8 arrested for 1971 police killing

? Eight men were arrested Tuesday in the 1971 slaying of a police officer that authorities say was part of a black power group’s five-year campaign to kill law enforcement officers in San Francisco and New York.

Police said seven of the eight are believed to be former members of the Black Liberation Army, an offshoot of the Black Panther Party.

The Aug. 29, 1971, shooting death of Sgt. John V. Young, 51, at a San Francisco police station was one in a series of attacks by BLA members on law enforcement officials on both coasts, police said.

The attacks, carried out between 1968 and 1973, also included the bombing of a police funeral in San Francisco and the slayings of two New York City police officers, as well as three armed bank robberies that helped fund their operations, police said.

The arrests were just the latest attempt in recent years to hold antiwar radicals and black-power militants responsible for crimes committed a generation ago.

The investigation of the Black Liberation Army killing spree was reopened in 1999 after “advances in forensic science led to the discovery of new evidence in one of the unsolved cases,” the San Francisco Police Department said in a statement.

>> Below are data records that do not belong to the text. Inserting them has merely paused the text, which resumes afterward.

(* ===== verification/CaClass.v ===== *)
(** * Resource classes ([src/src/daemon/ca/rc.rs])

    A resource class holds the keys certified by one parent for one of its classes, and what is
    issued under the current key. *)

From stdpp Require Import base gmap strings list.
From S2P Require Import Prelude Rpki Roas Routes CaCerts CaEvents CaKeys CaChildren CaProducts.

Section class.
Context `{PA : !PrefixApi, RP : !Rpki, CA : !CaApi, HO : !HashOrder}.

Record ResourceClass := mkClass {
  rc_name : string;
  rc_name_space : string;
  rc_parent_handle : string;
  rc_parent_rc_name : string;
  rc_roas : Roas (Roa := Roa);
  rc_aspas : AspaObjects;
  rc_bgpsec_certificates : BgpSecCertificates;
  rc_certificates : ChildCertificates;
  rc_last_key_change : Instant;
  rc_key_state : KeyState;
}.

Definition class_create (name name_space parent_handle parent_rc_name : string) (pending_key : KeyIdentifier)
    (now : Instant) : ResourceClass :=
  mkClass name name_space parent_handle parent_rc_name (mkRoas ∅ ∅) ∅ ∅ no_child_certs now (key_state_create pending_key).

(** [ta_handle()] *)
Definition ta_handle : string := "ta".
Definition class_for_ta (parent_rc_name : string) (pending_key : KeyIdentifier) (now : Instant) : ResourceClass :=
  class_create parent_rc_name parent_rc_name ta_handle parent_rc_name pending_key now.

(** Field updates. *)
Definition with_key_state (st : KeyState) (rc : ResourceClass) : ResourceClass :=
  mkClass (rc_name rc) (rc_name_space rc) (rc_parent_handle rc) (rc_parent_rc_name rc) (rc_roas rc) (rc_aspas rc)
    (rc_bgpsec_certificates rc) (rc_certificates rc) (rc_last_key_change rc) st.
Definition with_certificates (c : ChildCertificates) (rc : ResourceClass) : ResourceClass :=
  mkClass (rc_name rc) (rc_name_space rc) (rc_parent_handle rc) (rc_parent_rc_name rc) (rc_roas rc) (rc_aspas rc)
    (rc_bgpsec_certificates rc) c (rc_last_key_change rc) (rc_key_state rc).
Definition with_roas (r : Roas (Roa := Roa)) (rc : ResourceClass) : ResourceClass :=
  mkClass (rc_name rc) (rc_name_space rc) (rc_parent_handle rc) (rc_parent_rc_name rc) r (rc_aspas rc)
    (rc_bgpsec_certificates rc) (rc_certificates rc) (rc_last_key_change rc) (rc_key_state rc).
Definition with_aspas (a : AspaObjects) (rc : ResourceClass) : ResourceClass :=
  mkClass (rc_name rc) (rc_name_space rc) (rc_parent_handle rc) (rc_parent_rc_name rc) (rc_roas rc) a
    (rc_bgpsec_certificates rc) (rc_certificates rc) (rc_last_key_change rc) (rc_key_state rc).
Definition with_bgpsec (b : BgpSecCertificates) (rc : ResourceClass) : ResourceClass :=
  mkClass (rc_name rc) (rc_name_space rc) (rc_parent_handle rc) (rc_parent_rc_name rc) (rc_roas rc) (rc_aspas rc)
    b (rc_certificates rc) (rc_last_key_change rc) (rc_key_state rc).

(** ** Data access *)

Definition current_key (self : ResourceClass) : option CertifiedKey :=
  match rc_key_state self with
  | Active current | RollPending _ current | RollNew _ current | RollOld current _ => Some current
  | Pending _ => None
  end.
Definition current_certificate (self : ResourceClass) : option CertInfo := ck_incoming_cert <$> current_key self.
Definition current_resources (self : ResourceClass) : option ResourceSet := cert_resources <$> current_certificate self.
Definition get_current_key (self : ResourceClass) : KrillResult CertifiedKey := ok_or (current_key self) KeyUseNoCurrentKey.
Definition key_roll_possible (self : ResourceClass) : bool :=
  match rc_key_state self with Active _ => true | _ => false end.
Definition get_new_key (self : ResourceClass) : KrillResult CertifiedKey := ok_or (new_key (rc_key_state self)) KeyUseNoNewKey.

(** ** Applying events; [None] where the code panics *)

Definition class_add_request (self : ResourceClass) (key_id : KeyIdentifier) (req : IssuanceRequest) : ResourceClass :=
  with_key_state (key_add_request (rc_key_state self) key_id req) self.
Definition class_set_old_repo (self : ResourceClass) (repo : RepoInfo) : ResourceClass :=
  with_key_state (set_old_repo_if_in_active_state (rc_key_state self) repo) self.

Definition received_cert (self : ResourceClass) (key_id : KeyIdentifier) (cert : CertInfo) : option ResourceClass :=
  (λ st, with_key_state st self) <$>
  match rc_key_state self with
  | Pending _ => None
  | Active current => Some (Active (set_incoming_cert current cert))
  | RollPending pending current => Some (RollPending pending (set_incoming_cert current cert))
  | RollNew new current =>
      Some (if decide (ck_key_id new = key_id) then RollNew (set_incoming_cert new cert) current
            else RollNew new (set_incoming_cert current cert))
  | RollOld current old =>
      Some (if decide (ck_key_id current = key_id) then RollOld (set_incoming_cert current cert) old
            else RollOld current (mkOldKey (set_incoming_cert (ok_key old) cert) (ok_revoke_req old)))
  end.

Definition pending_key_id_added (self : ResourceClass) (key_id : KeyIdentifier) : option ResourceClass :=
  match rc_key_state self with
  | Active current => Some (with_key_state (RollPending (pending_key_new key_id) current) self)
  | _ => None
  end.
Definition pending_key_to_new (self : ResourceClass) (new : CertifiedKey) : option ResourceClass :=
  match rc_key_state self with
  | RollPending _ current => Some (with_key_state (RollNew new current) self)
  | _ => None
  end.
Definition pending_key_to_active (self : ResourceClass) (new : CertifiedKey) : option ResourceClass :=
  match rc_key_state self with
  | Pending _ => Some (with_key_state (Active new) self)
  | _ => None
  end.
Definition new_key_activated (self : ResourceClass) (revoke_req : RevocationRequest) : option ResourceClass :=
  match rc_key_state self with
  | RollNew new current => Some (with_key_state (RollOld new (mkOldKey current revoke_req)) self)
  | _ => None
  end.
Definition old_key_removed (self : ResourceClass) : option ResourceClass :=
  match rc_key_state self with
  | RollOld current _ => Some (with_key_state (Active current) self)
  | _ => None
  end.

(** ** Operations that lead to events *)

Section issue.
Variable (config : Config) (now : Instant) (signer : Signer).
Let timing : IssuanceTimingConfig := issuance_timing config.

(** [Roas::update] and [Roas::renew] under a key. *)
Definition roas_update_key (roas : Roas (Roa := Roa)) (all_routes : Routes) (key : CertifiedKey)
    : KrillResult (RoaUpdates (Roa := Roa)) :=
  map_err (λ _, CannotIssueRoa)
    (roas_update (sign_roa signer (ck_key_id key)) hex_encode roas all_routes (cert_resources (ck_incoming_cert key))
       (roa_deaggregate_threshold config) (roa_aggregate_threshold config)).
Definition roas_renew_key (roas : Roas (Roa := Roa)) (force : bool) (key : CertifiedKey)
    : KrillResult (RoaUpdates (Roa := Roa)) :=
  map_err (λ _, CannotIssueRoa)
    (roas_renew roa_expires (sign_roa signer (ck_key_id key)) hex_encode roas force (new_roa_issuance_threshold timing now)).

(** An event for updates that contain changes. *)
Definition roas_event (self : ResourceClass) (u : RoaUpdates (Roa := Roa)) : list CaEvent :=
  if contains_changes u then [RoasUpdated (rc_name self) u] else [].
Definition aspas_event (self : ResourceClass) (u : AspaObjectsUpdates) : list CaEvent :=
  if aspa_updates_is_empty u then [] else [AspaObjectsUpdated (rc_name self) u].
Definition bgpsec_event (self : ResourceClass) (u : BgpSecCertificateUpdates) : list CaEvent :=
  if bgpsec_updates_is_empty u then [] else [BgpSecCertificatesUpdated (rc_name self) u].
Definition certs_event (self : ResourceClass) (u : ChildCertificateUpdates) : list CaEvent :=
  if child_updates_is_empty u then [] else [ChildCertificatesUpdated (rc_name self) u].

Section received.
Variable (all_routes : Routes) (all_aspas : AspaDefinitions) (all_bgpsecs : BgpSecDefinitions).

Definition update_rcvd_cert_current (self : ResourceClass) (current_key : CertifiedKey) (rcvd_cert : CertInfo)
    : KrillResult (list CaEvent) :=
  let ki := cert_key_identifier rcvd_cert in
  if negb (bool_decide (ki = ck_key_id current_key)) then Err (KeyUseNoMatch ki)
  else
    let res := [CertificateReceived (rc_name self) rcvd_cert ki] in
    if negb (rs_difference_is_empty (cert_resources rcvd_cert) (cert_resources (ck_incoming_cert current_key))) then
      let updated_key := certified_key_create rcvd_cert in
      cert_updates ← shrink_overclaiming timing now signer (rc_certificates self) updated_key;
      roa_updates ← roas_update_key (rc_roas self) all_routes updated_key;
      aspa_updates ← aspas_update_objects timing now signer (rc_aspas self) all_aspas updated_key;
      bgpsec_updates ← bgpsec_update timing now signer (rc_bgpsec_certificates self) all_bgpsecs updated_key;
      Ok (res ++ certs_event self cert_updates ++ roas_event self roa_updates ++ aspas_event self aspa_updates
            ++ bgpsec_event self bgpsec_updates)
    else Ok res.

Definition class_update_received_cert (self : ResourceClass) (rcvd_cert : CertInfo) : KrillResult (list CaEvent) :=
  let rcvd_cert_ki := cert_key_identifier rcvd_cert in
  match rc_key_state self with
  | Pending pending =>
      if negb (bool_decide (rcvd_cert_ki = pk_key_id pending)) then Err (KeyUseNoMatch rcvd_cert_ki)
      else
        let current_key := certified_key_create rcvd_cert in
        roa_updates ← roas_update_key (rc_roas self) all_routes current_key;
        aspa_updates ← aspas_update_objects timing now signer (rc_aspas self) all_aspas current_key;
        bgpsec_updates ← bgpsec_update timing now signer (rc_bgpsec_certificates self) all_bgpsecs current_key;
        Ok ([KeyPendingToActive (rc_name self) current_key] ++ roas_event self roa_updates ++ aspas_event self aspa_updates
              ++ bgpsec_event self bgpsec_updates)
  | Active current => update_rcvd_cert_current self current rcvd_cert
  | RollPending pending current =>
      if bool_decide (rcvd_cert_ki = pk_key_id pending)
      then Ok [KeyPendingToNew (rc_name self) (certified_key_create rcvd_cert)]
      else update_rcvd_cert_current self current rcvd_cert
  | RollNew new current =>
      if bool_decide (rcvd_cert_ki = ck_key_id new)
      then Ok [CertificateReceived (rc_name self) rcvd_cert rcvd_cert_ki]
      else update_rcvd_cert_current self current rcvd_cert
  | RollOld current _ => update_rcvd_cert_current self current rcvd_cert
  end.
End received.

Definition class_entitlement_events (self : ResourceClass) (ent : Entitlement) (base_repo : RepoInfo)
    : KrillResult (list CaEvent) :=
  key_entitlement_events (rc_key_state self) (rc_name self) ent base_repo (rc_name_space self) now signer.

Definition class_cert_requests (self : ResourceClass) : list IssuanceRequest := key_cert_requests (rc_key_state self).
Definition class_revoke_request (self : ResourceClass) : option RevocationRequest := key_revoke_request (rc_key_state self).
Definition class_has_pending_requests (self : ResourceClass) : bool :=
  negb (bool_decide (length (class_cert_requests self) = 0)) || bool_decide (is_Some (class_revoke_request self)).

Definition class_revoke (self : ResourceClass) : KrillResult (list RevocationRequest) :=
  key_revoke (rc_key_state self) (rc_parent_rc_name self) signer.

(** ** Key rolls *)

Definition class_keyroll_initiate (self : ResourceClass) (base_repo : RepoInfo) (duration : Z) : KrillResult (list CaEvent) :=
  if (0 <? duration)%Z && (now <? rc_last_key_change self + duration)%Z then Ok []
  else key_keyroll_initiate (rc_key_state self) (rc_name self) (rc_parent_rc_name self) base_repo (rc_name_space self) signer.

Definition class_keyroll_activate (self : ResourceClass) (staging_time : Z) : KrillResult (list CaEvent) :=
  match new_key (rc_key_state self) with
  | Some new_key =>
      if (0 <? staging_time)%Z && (now <? rc_last_key_change self + staging_time)%Z then Ok []
      else
        key_activated ← key_keyroll_activate (rc_key_state self) (rc_name self) (rc_parent_rc_name self) signer;
        roa_updates ← roas_renew_key (rc_roas self) true new_key;
        aspa_updates ← aspas_renew_objects timing now signer (rc_aspas self) new_key None;
        cert_updates ← activate_key timing now signer (rc_certificates self) new_key;
        bgpsec_updates ← bgpsec_renew_certs timing now signer (rc_bgpsec_certificates self) new_key None;
        Ok ([key_activated] ++ roas_event self roa_updates ++ aspas_event self aspa_updates ++ certs_event self cert_updates
              ++ bgpsec_event self bgpsec_updates)
  | None => Ok []
  end.

Definition class_keyroll_finish (self : ResourceClass) : KrillResult CaEvent :=
  match rc_key_state self with
  | RollOld _ _ => Ok (KeyRollFinished (rc_name self))
  | _ => Err KeyUseNoOldKey
  end.

(** ** Issuing *)

Definition issue_cert (self : ResourceClass) (csr : CsrInfo) (child_resources : ResourceSet) (limit : ResourceLimit)
    : KrillResult CertInfo :=
  signing_key ← get_current_key self;
  let parent_resources := cert_resources (ck_incoming_cert signing_key) in
  let resources := rs_intersection parent_resources child_resources in
  make_issued_cert csr resources limit (ck_key_id signing_key) (ck_incoming_cert signing_key)
    (new_child_cert_validity timing now) signer.

Definition renew_roas (self : ResourceClass) (force : bool) : KrillResult (RoaUpdates (Roa := Roa)) :=
  match get_current_key self with
  | Ok key => roas_renew_key (rc_roas self) force key
  | Err _ => Ok no_roa_updates
  end.
Definition update_roas (self : ResourceClass) (routes : Routes) : KrillResult (RoaUpdates (Roa := Roa)) :=
  match get_current_key self with
  | Ok key => roas_update_key (rc_roas self) (routes_filter routes (cert_resources (ck_incoming_cert key))) key
  | Err _ => Ok no_roa_updates
  end.
Definition renew_aspas (self : ResourceClass) : KrillResult AspaObjectsUpdates :=
  match get_current_key self with
  | Ok key => aspas_renew_objects timing now signer (rc_aspas self) key (Some (new_aspa_issuance_threshold timing now))
  | Err _ => Ok no_aspa_updates
  end.
Definition update_aspas (self : ResourceClass) (all_aspas : AspaDefinitions) : KrillResult AspaObjectsUpdates :=
  match get_current_key self with
  | Ok key => aspas_update_objects timing now signer (rc_aspas self) all_aspas key
  | Err _ => Ok no_aspa_updates
  end.
Definition update_bgpsec_certs (self : ResourceClass) (definitions : BgpSecDefinitions) : KrillResult BgpSecCertificateUpdates :=
  match get_current_key self with
  | Ok key => bgpsec_update timing now signer (rc_bgpsec_certificates self) definitions key
  | Err _ => Ok no_bgpsec_updates
  end.
Definition renew_bgpsec_certs (self : ResourceClass) : KrillResult BgpSecCertificateUpdates :=
  match get_current_key self with
  | Ok key => bgpsec_renew_certs timing now signer (rc_bgpsec_certificates self) key (Some (new_bgpsec_issuance_threshold timing now))
  | Err _ => Ok no_bgpsec_updates
  end.
End issue.
End class.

Morris Tabak, the department’s deputy chief of investigations, would not elaborate on the evidence except to say: “It could be fibers. It could be DNA. It could be other biological evidence.”

Murder and conspiracy charges were filed against Ray Michael Boudreaux, 64, of Altadena; Richard Brown, 65, of San Francisco; Herman Bell, 59, and Anthony Bottom, 55, both behind bars in New York state; Henry Watson Jones, 71, of Altadena; Francisco Torres, 58, of New York City; and Harold Taylor, 58, of Panama City, Fla.

Bell’s lawyer, San Francisco attorney Stuart Hanlon, called the arrests a “prosecution based on vengeance and hate from the ’60s.”

“There’s a law enforcement attitude that they hate these people, the Panthers,” Hanlon said. “Now they’re going after old men.”

Richard O’Neal, 57, of San Francisco, also was arrested on conspiracy charges. A ninth suspect, Ronald Stanley Bridgeforth, 62, was still being sought.